Witaj na gliniastej wsi .
Choć część działki okazuje się, że ma piach. Glina jest tam, gdzie poprzedni właściciel miał kiedyś staw. Prawdopodobnie nawiózł w jego miejsce glinę.
Witaj w moim chwastowisku. Musi on być nie do zniesienia, dla takiej pedantki jak Ty .
No nie będzie tu ani od linijki, ani minimalistycznie. To odwzorowanie mojej drugiej natury. Tutaj nie będę przejmować się, że coś jest posadzone 5 cm za bardzo w prawo. W ogrodzie przy domu prawie każdą rabatę przerabiałam ze 3 razy, bo ciągle mi coś nie pasowało.
Tu będzie wolność i swoboda.

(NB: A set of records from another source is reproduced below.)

(** C39. Rolling back a milestone that creates an output and also consumes it does not restore the ledger: the output is
    stored and unspent afterwards, although it did not exist before the milestone. *)
Theorem rollback_keeps_transient_outputs (s : B) index created consumed diffs migration id c x :
  healthy s -> ledger_inv (tables s) -> valid_milestone (tables s) created consumed diffs migration ->
  (forall a, small_diff (entry_or_default diffs a)) -> created !! id = Some c -> consumed !! id = Some (c, x) ->
  t_created (tables s) !! id = None /\ t_unspent (tables s) !! Unspent_new id = None
  /\ exists s1 s2, apply_milestone s index created consumed diffs migration = Ok s1
    /\ rollback_milestone s1 index created consumed diffs migration = Ok s2
    /\ t_created (tables s2) !! id = Some c /\ t_unspent (tables s2) !! Unspent_new id = Some tt.
Proof.
  intros Hs Hinv Hm Hsm Hc Hx. destruct (created_new _ _ _ _ _ Hinv Hm id c Hc) as [Hn _]. split; [done|]. split.
  { apply eq_None_not_Some. intros [[] Hu]. apply (inv_unspent _ Hinv) in Hu as [[? ?] _]. congruence. }
  destruct (apply_milestone_does s Hs index created consumed diffs migration) as (s1 & -> & Hs1 & Ht).
  { by eapply valid_no_treasury. }
  { by eapply valid_diffs_apply. }
  destruct (rollback_applies (tables s) index created consumed diffs migration Hinv Hm Hsm) as [Hco Hd].
  destruct (rollback_milestone_does s1 Hs1 index created consumed diffs migration) as (s2 & Hr & Hs2 & Ht2);
    [by eapply valid_no_treasury | done | by rewrite Ht|].
  exists s1, s2. split_and!; [done..| |]; rewrite Ht2; cbn.
  - apply lookup_union_Some_l. by rewrite lookup_fmap, Hx.
  - rewrite union_unit_lookup, ids_lookup. left. by eexists.
Qed.
End claims.

(** ** Evaluation *)

Lemma sum_map_singleton `{Countable K} {A} (f : A -> Z) (k : K) x : sum_map f {[k := x]} = f x.
Proof. rewrite <- insert_empty, sum_map_insert, sum_map_empty by done. lia. Qed.

Module Examples.
Import Concrete.

Definition ed25519 (b : Byte.byte) : Ed25519Address := Ed25519Address_new (repeat b 32).
Definition owner (b : Byte.byte) : Address := Address_Ed25519 (ed25519 b).
Definition out (b : Byte.byte) (amount : Z) : CreatedOutput :=
  CreatedOutput_new (MessageId_new (repeat b 32)) (Output_SignatureLockedSingle (mkSingle (owner b) amount)).
Definition id (b : Byte.byte) : OutputId := mkOutputId (TransactionId_new (repeat b 32)) 0.
Definition treasury : LedgerTreasuryOutput :=
  LedgerTreasuryOutput_new (mkTreasuryOutput (IOTA_SUPPLY - 10000000)) (MilestoneId_new (repeat Byte.x00 32)).
Definition seven : MilestoneIndex := MilestoneIndex_new 7.
Definition info_6 : SnapshotInfo :=
  SnapshotInfo_new 1 (MilestoneIndex_new 6) (MilestoneIndex_new 6) (MilestoneIndex_new 6) 0.

(** A ledger with one output of ten million tokens, the remainder of the supply in the treasury. *)
Definition tables_6 : LedgerTables := {|
  t_created := {[id Byte.x01 := out Byte.x01 10000000]};
  t_consumed := ∅;
  t_unspent := {[Unspent_new (id Byte.x01) := tt]};
  t_address := {[(ed25519 Byte.x01, id Byte.x01) := tt]};
  t_index := {[tt := LedgerIndex_new (MilestoneIndex_new 6)]};
  t_info := {[tt := info_6]};
  t_diff := ∅;
  t_balance := {[owner Byte.x01 := mkBalance 10000000 0 0]};
  t_receipt := ∅;
  t_treasury := {[(false, treasury) := tt]};
  t_node := mkNodeTables ∅ ∅ ∅ ∅ ∅ ∅ ∅ ∅;
|}.

Definition storage_6 : Storage := mkStorage (mkRwLock false {|
  memory_system := mkTable ∅;
  message_id_to_message := mkTable ∅;
  message_id_to_metadata := mkTable ∅;
  message_id_to_message_id := mkVecBinTable ∅;
  index_to_message_id := mkVecBinTable ∅;
  output_id_to_created_output := mkTable {[id Byte.x01 := out Byte.x01 10000000]};
  output_id_to_consumed_output := mkTable ∅;
  output_id_unspent := mkTable {[Unspent_new (id Byte.x01) := tt]};
  ed25519_address_to_output_id := mkVecBinTable {[ed25519 Byte.x01 := [id Byte.x01]]};
  memory_ledger_index := mkSingletonTable (Some (LedgerIndex_new (MilestoneIndex_new 6)));
  milestone_index_to_milestone := mkTable ∅;
  memory_snapshot_info := mkSingletonTable (Some info_6);
  solid_entry_point_to_milestone_index := mkTable ∅;
  milestone_index_to_output_diff := mkTable ∅;
  address_to_balance := mkTable {[owner Byte.x01 := mkBalance 10000000 0 0]};
  milestone_index_to_unreferenced_message := mkVecTable ∅;
  milestone_index_to_receipt := mkVecTable ∅;
  spent_to_treasury_output := mkVecTable {[false := [treasury]]};
|}).

Lemma pairs_view_singleton `{Countable K} `{Countable V} (k : K) (v : V) : pairs_view {[k := [v]]} = {[(k, v) := tt]}.
Proof.
  rewrite <- insert_empty, (pairs_view_insert ∅ k v [v]); [done|]. intros x. rewrite lookup_empty. cbn. set_solver.
Qed.

Lemma storage_6_tables : tables storage_6 = tables_6.
Proof. unfold tables_6. rewrite <- !pairs_view_singleton. reflexivity. Qed.

Lemma storage_6_healthy : healthy storage_6.
Proof.
  split; [done|]. split_and!; cbn; intros k vs Hk; try by rewrite lookup_empty in Hk.
  - apply lookup_singleton_Some in Hk as [_ <-]. repeat constructor.
  - apply lookup_singleton_Some in Hk as [_ <-]. apply NoDup_singleton.
Qed.

Lemma tables_6_live : live tables_6 = {[id Byte.x01 := out Byte.x01 10000000]}.
Proof. unfold live. apply map_filter_singleton_True. done. Qed.
(* ===== verification/WhiteFlagLedger.v ===== *)
(** * White Flag keeps the ledger consistent

    What the confirmation of a milestone by [WhiteFlag] does to the ledger. [metadata_inv] is the invariant of the
    metadata while the past cone is traversed; a transaction that is included preserves it because its inputs were found
    unspent, its outputs are new, and its differences are the ones of these outputs. [history] relates the outputs that
    were ever spent to the transactions that spent them: it rules out that a transaction is applied twice. *)

From S2P Require Import Prelude Packable External MessageTypes Payload PayloadKeys PayloadCodec Message TangleTypes LedgerTypes Storage StorageTables StorageMemory LedgerStorage Ledger Merkle WhiteFlag WhiteFlagOrder.

Local Open Scope Z_scope.

(** ** Inputs *)

(** The differences of a set of outputs. *)
Definition total_diff (a : Address) (m : gmap OutputId CreatedOutput) : BalanceDiff :=
  mkBalanceDiff (balance_amount (total a m)) (balance_dust_allowance (total a m)) (balance_dust_outputs (total a m)).

Lemma total_diff_empty a : total_diff a ∅ = BalanceDiff_default.
Proof. unfold total_diff, total. cbn. by rewrite !sum_map_empty. Qed.

Lemma total_diff_insert a m id c :
  m !! id = None -> total_diff a (<[id := c]> m) = diff_plus (contrib a c) (total_diff a m).
Proof. intros Hn. unfold total_diff, total. cbn. by rewrite !sum_map_insert. Qed.

Lemma total_diff_union a m m' : m ##ₘ m' -> total_diff a (m ∪ m') = diff_plus (total_diff a m) (total_diff a m').
Proof. intros Hd. unfold total_diff. by rewrite total_union. Qed.

Lemma amounts_insert m id c : m !! id = None -> amounts (<[id := c]> m) = output_amount (created_inner c) + amounts m.
Proof. intros Hn. unfold amounts. by rewrite sum_map_insert. Qed.

Lemma amounts_union m m' : m ##ₘ m' -> amounts (m ∪ m') = amounts m + amounts m'.
Proof. intros Hd. unfold amounts. by rewrite sum_map_union. Qed.

Lemma amounts_empty : amounts ∅ = 0.
Proof. apply sum_map_empty. Qed.

Lemma total_empty a : total a ∅ = Balance_default.
Proof. unfold total. by rewrite !sum_map_empty. Qed.

(** The sum of the amounts of balance differences. *)
Definition diffs_sum (d : BalanceDiffs) : Z := sum_map diff_amount d.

Tylko dziewczyna już nie tak młoda .
Witaj Haniu... Nie zamartwiaj się na przód...będzie tak, jak zawsze mówi mój eM...cyt."...nie martw się...weźmiemy się i zrobisz..."
Nawet się nie obejrzysz, a będzie za Tobą największa robota...bo te wszystkie początki są trudne, a później idzie jak po masełku...nieprawdaż? Powodzenia wierzę w Ciebie!
Dzięki za pocieszenie.
Szczególnie to "...weźmiemy się i zrobisz" podoba mi się. Tyle, że u mnie jest raczej: "wezmę się i zrobię". Mój małżonek jest bardzo nieogrodowy . Ale przecież nie będę z tego powodu rezygnować z własnych marzeń.
Haniu, też jestem ciekawa odwodnienia, jak zakończyliście zbieranie wody?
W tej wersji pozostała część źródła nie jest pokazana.